Via Mathew Ingram, I’ve rediscovered Kent Newsome after he somehow escaped my subscriptions list during our move from Maui to Denver at the end of March. Mathew blogs regularly on Saturdays and Sundays and so do I. We occasionally find each other in the quiet halls of the weekend Internet. It’s peaceful, like when you go into the office early in the morning before anyone else gets there. Last week, I was remembering a journalist-blogger whose name started with K, one whose articles I always enjoyed reading. This week, I’ve found him again. Thanks, Mathew.
Kent introduced me to the conversation around whether bloggers should link to other bloggers. Why share attention? Why divert the conversation? If a blogger’s ideas are so strong and valuable on their own, why reference anyone else’s? As Kent says, that’s arrogant bullshit. To me, it reflects an autistic approach to the medium. I see it as yet another misguided celebration of the independent individual, out of context and out of relationship. As I suggested yesterday, we need to understand ourselves in context and in relationship, especially on the chmod 777 web. Hey, if you think you’re the only one who matters but all your file permissions are set to -rwxrwxrwx, watch out! We’ll overwrite your ideas with our fresher ones.
When I link to other bloggers, it’s called an outbound link. But what I’m really doing is inviting new ideas and relationships into my own experience and into that of my readers. Outbound links represent inbound ideas as well as invitations for a two-way connection. Whether you link to other bloggers or not, you are not coming up with ideas all on your own. You may be remixing and adding and innovating, but you have to start from someplace. Your ideas don’t exist in isolation any more than your self does. We come into being in context and in relationship. So do our ideas.
Blogging, to me, feels more like channeling than creating.

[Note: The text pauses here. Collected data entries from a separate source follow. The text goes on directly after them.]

(* ===== verification/Recording.v ===== *)
(** * Recording: probes/video/plank-probe-video-record.c, plank-probe-vaapi-decode.cpp

    A recorder that is preloaded into the client and writes the HEVC packets it submits to
    its decoder (Module [Recorder]), and the probe that opens such a recording, or a plain
    Annex B clip (Module [Replay]; what it then does with the packets is [Playback]).  The kernel and the decoder
    are parameters: what each call answers.  Files are byte lists. *)

From S2P Require Import Prelude.
From S2P Require Import Endian.
From S2P Require Import BenchX264.
From S2P Require Import ConfigFiles.
From S2P Require Import WacomBridge.
From Stdlib Require Import Ascii.

(** ** The recorder *)

Module Recorder.

Definition MAX_RECORDS : nat := 8.
Definition MAX_PACKET : Z := 16 * 1024 * 1024.
Definition MAX_BYTES : Z := 4 * 1024 * 1024 * 1024.
Definition MAX_SECONDS : Z := 600.

(** A slot: the decoder's address (0 is NULL) and the file it is recorded to ([None] is -1). *)
Record recording := mkRecording { context : Z; fd : option nat }.

(** The static variables, and the files created so far with their contents: a file is named
    after [serial], the process being one and the same. *)
Record state := mkState {
  recordings : list recording; directory : bool; stopped : bool; written : Z; serial : Z;
  files : list (Z * list Z) }.

Definition no_recordings : list recording := replicate MAX_RECORDS (mkRecording 0 None).

(** A file's own answers, as in [ConfigFiles], decide whether the directory is used:
    [path] is the environment variable. *)
Definition initialize (path : option string) (directory : opened) (euid : Z) : state :=
  let off := mkState no_recordings false false 0 0 [] in
  match path with
  | Some (String c _) =>
      if negb (Ascii.eqb c "/"%char) then off
      else match directory with
      | Opened (Some st) =>
          if negb (st_uid st =? euid) || negb (Z.land (st_mode st) 63 =? 0) then off
          else mkState no_recordings true false 0 0 []
      | _ => off
      end
  | _ => off
  end.

Definition stop_recording (s : state) : state :=
  mkState (map (fun r => mkRecording (context r) None) (recordings s)) false true (written s) (serial s) (files s).

(** Appending [data] to file [i]: [write_all] of the source is the one of the bridge with
    [write] for [send]. *)
Definition write_to (i : nat) (data : list Z) (turns : list turn) (s : state) : option (bool * list turn * state) :=
  '(name, contents) ← files s !! i;
  '(ok, contents, turns) ← write_all data contents turns;
  Some (ok, turns, mkState (recordings s) (directory s) (stopped s) (written s) (serial s) (<[i := (name, contents)]> (files s))).

Record packet := mkPacket { data : option (list Z); size : Z; flags : Z }.

(** What the kernel answers during one submission: seconds since the start, whether a new
    file can be created, and how the writes go. *)
Record kernel := mkKernel { elapsed : Z; created : bool; turns : list turn }.

(** The first slot whose context is [c]. *)
Fixpoint find_context (c : Z) (l : list recording) : option nat :=
  match l with
  | [] => None
  | r :: l => if context r =? c then Some 0%nat else option_map S (find_context c l)
  end.

Definition magic : list Z := [80; 76; 65; 78; 75; 86; 49; 10].

Definition set_recording (i : nat) (r : recording) (s : state) : state :=
  mkState (<[i := r]> (recordings s)) (directory s) (stopped s) (written s) (serial s) (files s).

(** A new slot for [c]: [inl] has stopped, [inr] is the slot's file. *)
Definition new_record (c : Z) (k : kernel) (s : state) : option ((nat * list turn) * state + state) :=
  match find_context 0 (recordings s) with
  | None => Some (inr (stop_recording s))
  | Some slot =>
      let name := serial s in
      let s := mkState (recordings s) (directory s) (stopped s) (written s) (u32 (serial s + 1)) (files s) in
      if negb (created k) then Some (inr (stop_recording (set_recording slot (mkRecording 0 None) s)))
      else
        let i := length (files s) in
        let s := set_recording slot (mkRecording 0 (Some i))
                   (mkState (recordings s) (directory s) (stopped s) (written s) (serial s) (files s ++ [(name, [])])) in
        '(ok, turns, s) ← write_to i magic (turns k) s;
        if negb ok then Some (inr (stop_recording s))
        else
          Some (inl ((i, turns),
                     mkState (<[slot := mkRecording c (Some i)]> (recordings s)) (directory s) (stopped s)
                       (u64 (written s + 8)) (serial s) (files s)))
  end.

(** Length and flags, little-endian. *)
Definition packet_header (size flags : Z) : list Z :=
  map (fun i => u8 (Z.shiftr (u32 size) (i * 8))) [0; 1; 2; 3] ++ map (fun i => u8 (Z.shiftr (u32 flags) (i * 8))) [0; 1; 2; 3].

(** The header and the bytes of a packet; a slot without a file would be a write to -1. *)
Definition write_packet (i : nat) (p : list Z) (flags : Z) (turns : list turn) (s : state) : option state :=
  '(ok, turns, s) ← write_to i (packet_header (len p) flags) turns s;
  if negb ok then Some (stop_recording s)
  else
    '(ok, turns, s) ← write_to i p turns s;
    if negb ok then Some (stop_recording s)
    else Some (mkState (recordings s) (directory s) (stopped s) (u64 (written s + u64 (8 + len p))) (serial s) (files s)).

Definition record_packet (c : Z) (p : list Z) (flags : Z) (k : kernel) (s : state) : option state :=
  if stopped s || negb (directory s) then Some s
  else if (MAX_SECONDS <=? elapsed k) || (MAX_BYTES <? u64 (u64 (written s + len p) + 16)) then Some (stop_recording s)
  else
    match find_context c (recordings s) with
    | Some slot =>
        r ← recordings s !! slot;
        i ← fd r;
        write_packet i p flags (turns k) s
    | None =>
        r ← new_record c k s;
        match r with
        | inr s => Some s
        | inl ((i, turns), s) => write_packet i p flags turns s
        end
    end.

(** A decoder: its address, and whether it decodes video, and HEVC. *)
Record decoder := mkDecoder { address : Z; is_video : bool; is_hevc : bool }.

Definition ENOSYS_result : Z := -38.

(** [send]: the library's own answer, [None] when the function was not found.  What is
    submitted is recorded only after it was accepted. *)
Definition avcodec_send_packet (send : option Z) (d : option decoder) (p : option packet) (k : kernel) (s : state)
    : option (Z * state) :=
  match send with
  | None => Some (ENOSYS_result, s)
  | Some result =>
      match d, p with
      | Some d, Some (mkPacket (Some bytes) size flags) =>
          if (result =? 0) && is_video d && is_hevc d && (0 <? size) && (u32 size <=? MAX_PACKET) then
            bytes ← copy_from bytes 0 size;
            s ← record_packet (address d) bytes flags k s;
            Some (result, s)
          else Some (result, s)
      | _, _ => Some (result, s)
      end
  end.

Definition avcodec_free_context (c : option Z) (s : state) : state :=
  match c with
  | None => s
  | Some c =>
      if c =? 0 then s
      else mkState (map (fun r => if context r =? c then mkRecording 0 None else r) (recordings s)) (directory s) (stopped s)
        (written s) (serial s) (files s)
  end.

Definition finish (s : state) : state := stop_recording s.

(** The calls of a process; the mutex makes each one step. *)
Inductive call :=
  | Send (send : option Z) (d : option decoder) (p : option packet) (k : kernel)
  | Free (c : option Z)
  | Finish.
Definition apply (c : call) (s : state) : option state :=
  match c with
  | Send send d p k => option_map snd (avcodec_send_packet send d p k s)
  | Free c => Some (avcodec_free_context c s)
  | Finish => Some (finish s)
  end.
Fixpoint run (calls : list call) (s : state) : option state :=
  match calls with
  | [] => Some s
  | c :: calls => s ← apply c s; run calls s
  end.
End Recorder.

(** ** The replay *)

Module Replay.

Definition MaxClip : Z := 256 * 1024 * 1024.
Definition MaxRecording : Z := 4 * 1024 * 1024 * 1024.
Definition MaxPacket : Z := 16 * 1024 * 1024.
Definition MaxUnits : Z := 1000000.

(** In this module a result [Some None] is an exception, [None] an access outside an object
    or fuel that runs out. *)
Abbreviation throws := (Some None).

(** The length of a start code at [i], 0 when there is none. *)
Definition start_prefix (bytes : list Z) (i : Z) : option Z :=
  b0 ← load bytes i; b1 ← load bytes (i + 1);
  if (b0 =? 0) && (b1 =? 0) then
    b2 ← load bytes (i + 2);
    if b2 =? 1 then Some 3
    else if b2 =? 0 then b3 ← load bytes (i + 3); Some (if b3 =? 1 then 4 else 0)
    else Some 0
  else Some 0.

(** The positions of the access-unit delimiters (NAL type 35). *)
Fixpoint delimiter_loop (fuel : nat) (bytes : list Z) (i : Z) (starts : list Z) : option (option (list Z)) :=
  match fuel with
  | O => None
  | S fuel =>
      if i + 4 <? len bytes then
        prefix ← start_prefix bytes i;
        if negb (prefix =? 0) && (i + prefix + 1 <? len bytes) then
          h ← load bytes (i + prefix);
          if Z.land (Z.shiftr h 1) 63 =? 35 then
            if MaxUnits <=? len starts then throws
            else delimiter_loop fuel bytes (i + prefix + 2) (starts ++ [i])
          else delimiter_loop fuel bytes (i + prefix + 2) starts
        else delimiter_loop fuel bytes (i + 1) starts
      else Some (Some starts)
  end.

(** Offset and length of the unit between neighbouring starts. *)
Fixpoint between (starts : list Z) : list (Z * Z) :=
  match starts with
  | a :: (b :: _) as rest => (a, b - a) :: between rest
  | _ => []
  end.

Definition accessUnits (bytes : list Z) : option (option (list (Z * Z))) :=
  starts ← delimiter_loop (S (length bytes)) bytes 0 [];
  match starts return option (option (list (Z * Z))) with
  | None | Some [] => throws
  | Some (_ :: starts) => Some (Some (between (0 :: starts ++ [len bytes])))
  end.

Definition littleEndian (data : list Z) (at_ : Z) : option Z :=
  b0 ← load data at_; b1 ← load data (at_ + 1); b2 ← load data (at_ + 2); b3 ← load data (at_ + 3);
  Some (Z.lor (Z.lor (Z.lor b0 (u32 (Z.shiftl b1 8))) (u32 (Z.shiftl b2 16))) (u32 (Z.shiftl b3 24))).

(** [file]: the file's contents, [bytes] the copy in memory of a plain clip. *)
Record Clip := mkClip { file : list Z; recording : bool; bytes : list Z; units : list (Z * Z); unit_flags : list Z }.
Lemma access_units_exact_witness :
  (exists r, accessUnits [0; 0; 1; 64; 1; 0; 0; 0; 1; 70; 1; 32; 0; 0; 3; 1; 70; 1; 0; 0; 1; 70; 1; 48; 0; 0; 1] = Some r /\
     r = Some [(0, 18); (18, 9)]) /\
  exists units, accessUnits (stream [mkNal false [64; 1]; mkNal true [70; 1; 32]; mkNal false [2; 1; 0; 5]; mkNal false [70; 1]]) = Some (Some units) /\
    cut (stream [mkNal false [64; 1]; mkNal true [70; 1; 32]; mkNal false [2; 1; 0; 5]; mkNal false [70; 1]]) units =
      map Some [[0; 0; 1; 64; 1; 0; 0; 0; 1; 70; 1; 32; 0; 0; 1; 2; 1; 0; 5]; [0; 0; 1; 70; 1]].
Proof.
  destruct access_units_exact as [Hall Hstream]. split.
  - destruct (Hall [0; 0; 1; 64; 1; 0; 0; 0; 1; 70; 1; 32; 0; 0; 3; 1; 70; 1; 0; 0; 1; 70; 1; 48; 0; 0; 1]) as (r & Hr & _).
    exists r. split; [exact Hr|]. vm_compute in Hr. injection Hr as <-. reflexivity.
  - apply (Hstream [mkNal false [64; 1]; mkNal true [70; 1; 32]; mkNal false [2; 1; 0; 5]; mkNal false [70; 1]]); [|by vm_compute].
    repeat constructor; eexists _, _, _; (split_and!; [reflexivity| |done]); intros [|[|[|[|j]]]]; try done; cbn; by rewrite drop_nil.
Defined.

(** ** The decoding loop *)

Import Decode.

(** The surfaces that are held: at most four exports, the latest ones, and three samples. *)
Definition held (s : state) : Prop :=
  (length (exports s) <= 4)%nat /\ (length (slots s) <= 3)%nat /\ 0 <= sampled s /\ 0 <= skipped s.

Lemma waiting_length slots fences r : waiting slots fences = Some (Some r) -> (length r <= length slots)%nat.
Proof.
  revert fences r. induction slots as [|x slots IH]; intros fences r; cbn [waiting]; [by intros [= <-]|].
  destruct fences as [|[] fences]; [done..| |]; destruct (waiting slots fences) as [[r'|]|] eqn:E; try done;
    cbn [mbind option_bind option_map]; intros [= <-]; apply IH in E; cbn [length]; lia.
Qed.

Lemma submit_held f s s' : held s -> submit f s = Some (Some s') -> held s' /\ decoded s' = decoded s.
Proof.
  intros (He & Hs & Ha & Hk) H. unfold submit in H. destruct (waiting (slots s) (fences f)) as [[w|]|] eqn:E; [|done..].
  cbn [mbind option_bind] in H. apply waiting_length in E. destruct (Nat.eqb_spec (length w) 3); [|destruct (negb _); [done|]];
    injection H as <-; split; try done; split_and!; cbn [exports slots sampled skipped]; rewrite ?length_app; cbn [length];
    try lia; try (apply wrap_range; lia).
Qed.

Lemma take_frame_held m f s s' : held s -> take_frame m f s = Some (Some s') -> held s' /\ decoded s' = u64 (decoded s + 1).
Proof.
  intros Hh H. unfold take_frame in H. destruct (negb _); [done|].
  match type of H with mbind _ ?x = _ => destruct x as [[s1|]|] eqn:E; [|done..] end. cbn [mbind option_bind option_map] in H. injection H as <-.
  assert (held s1 /\ decoded s1 = decoded s) as [Hh1 Hd1].
  { destruct m; [by injection E as <-|destruct (negb _); [done|]; injection E as <-|destruct (negb _); [done|]; by eapply submit_held].
    destruct Hh as (He & Hs & Ha & Hk). split; [|done]. unfold hold. split_and!; cbn [exports slots sampled skipped]; try done.
    destruct (Z.ltb_spec 4 (len (exports s ++ [decoded s]))) as [Hlt|]; rewrite length_app in *; cbn [length] in *; [|lia].
    destruct (exports s); cbn [app tail length] in *; rewrite ?length_app; cbn [length]; lia. }
  split; [exact Hh1|]. cbn [decoded]. by rewrite Hd1.
Qed.

Lemma receive_held m answers s s' : held s -> receive m answers s = Some (Some s') -> held s'.
Proof.
  revert s. induction answers as [|a answers IH]; intros s Hh; cbn [receive]; [done|]. destruct a as [| |f]; [by intros [= <-]|done|].
  destruct (take_frame m f s) as [[s1|]|] eqn:E; [|done..]. cbn [mbind option_bind]. apply take_frame_held in E as [Hh1 _]; [|done]. by apply IH.
Qed.

Lemma decode_loop_submits m c remaining index turns submitted s s' out :
  held s -> decode_loop m c remaining index turns submitted s = Some (Some (s', out)) ->
  held s' /\ exists ps, out = submitted ++ ps /\
    map (fun p => Some (Some p)) ps = map (fun i => clip_packet c (index + Z.of_nat i) true) (seq 0 remaining).
Proof.
  revert index turns submitted s. induction remaining as [|remaining IH]; intros index turns submitted s Hh; cbn [decode_loop].
  { intros [= <- <-]. split; [done|]. exists []. by rewrite app_nil_r. }
  destruct turns as [|t turns]; [done|]. destruct (clip_packet c index (allocated t)) as [[p|]|] eqn:Ep; [|done..]. cbn [mbind option_bind].
  destruct (negb (sent t)); [done|]. destruct (receive m (answers t) s) as [[s1|]|] eqn:Er; [|done..]. cbn [mbind option_bind].
  apply receive_held in Er; [|done]. intros (Hh' & ps & -> & Hps)%IH; [|done]. split; [done|]. exists (p :: ps). rewrite <- app_assoc.
  split; [done|]. cbn [map seq]. rewrite Z.add_0_r. f_equal.
  - rewrite <- Ep. unfold clip_packet in *. destruct (count c =? 0); [done|].
    destruct (load (Recording.Replay.units c) _) as [u|]; [|done]. cbn [mbind option_bind] in *. destruct u. by destruct (allocated t).
  - rewrite Hps, <- seq_shift, map_map. apply map_ext. intros i. f_equal. lia.
Qed.

(** A run that passes has submitted the clip's packets in order and cyclically, decoded as
    many frames, held at most four exports or three samples, and in the sampling mode
    sampled every frame. *)
Lemma replay_passes o m c turns flushed answers s out :
  replay o m c turns flushed answers = Some (Some (s, out)) ->
  map (fun p => Some (Some p)) out = map (fun i => clip_packet c (Z.of_nat i) true) (seq 0 (Z.to_nat (seconds o * fps o))) /\
  decoded s = seconds o * fps o /\ held s /\ (m = Sample -> sampled s = decoded s /\ skipped s = 0).
Proof.
  unfold replay. destruct (decode_loop _ _ _ _ _ _ _) as [[[s1 out1]|]|] eqn:E; [|done..]. cbn [mbind option_bind].
  apply decode_loop_submits in E as (Hh & ps & -> & Hps); [|split_and!; cbn; lia]. destruct (negb flushed); [done|].
  destruct (receive m answers s1) as [[s2|]|] eqn:Er; [|done..]. cbn [mbind option_bind]. apply receive_held in Er; [|done].
  destruct (negb (decoded s2 =? _)) eqn:Ed; [done|]. destruct (match m with Sample => _ | _ => false end) eqn:Em; [done|]. intros [= <- <-].
  split_and!; [exact Hps|guards; lia|done|]. intros ->. guards. lia.
Qed.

That’s one reason I don’t like the phrase “user-generated content.” Yes, I’m typing the words that flow through my head. I’m hitting the publish button when the ideas force themselves out. But mostly it feels like it’s coming from somewhere else, through me. I read and read and link and link every day. Then ideas build up pressure in my head, wanting to get out. They’re not coming from me so much as through me.
In January, I wrote about how Web 2.0 orbits the individual. That perspective doesn’t go away, but what I want to add to it is that the individual gains value and identity by acting as part of the network. Identity and contribution and value aren’t generated by the individual in isolation. Perhaps somewhere in this fabric of thought I can find a name to replace Web 2.0, which seems tired and sad.
Rick and I bought our first house from an older man who rarely left the house or had visitors. The air smelled stale and musty, not because of the seller’s age, but because he never opened the windows or invited new people in. I suspect that a blog or podcast could get like that, if the authors refrained from mixing with anyone new, interacted only with their cronies, and talked in shorthand about shared experiences. Such a blog or podcast might become unreadable or unlistenable by any but the authors’ closest compatriots and those flatterers who hoped to play the same fetid game. Name dropping and insider talk might dominate, while new readers would not be able to understand what the authors were saying, coming, as it did, from the cronies’ shared but hardly universal history. Meanwhile, ideas and connections will find other networks and channels to flow through, bringing energy and fresh air to those who thrive on it.

3 Comments
Linking makes this media unique and valuable. Reading a blog you can gain an understanding of the bloggers thoughts and then with the click of a link you can instantly have access to other opinions, facts, or observations, that the blogger felt relevant. From there you may follow additional links to other sources that may relate to subject matter. This presenting and sharing of ideas is the most important function that blogging can do, no matter what the subject. It opens our minds to the varied thoughts of others. It also in some cases gives us a glimpse of a thought process, from link to link. This is a powerful media. With power comes responsibility. Good linking is a skill.
Glad I could help, Anne — it’s always nice to run into a friendly voice wandering the quiet hallways of the weekend Internet
Mathew
I recently came across a website dedicated to fostering link exchanges where the links weren’t hidden below 20 inches of Adsense, subscription, etc. They had a really good metaphor for it: two country bars that have pamphlets for each other, knowing that after you’ve had a beer or two and get bored, you’ll go have some more at their pub, and thus both places win through this exchange of traffic.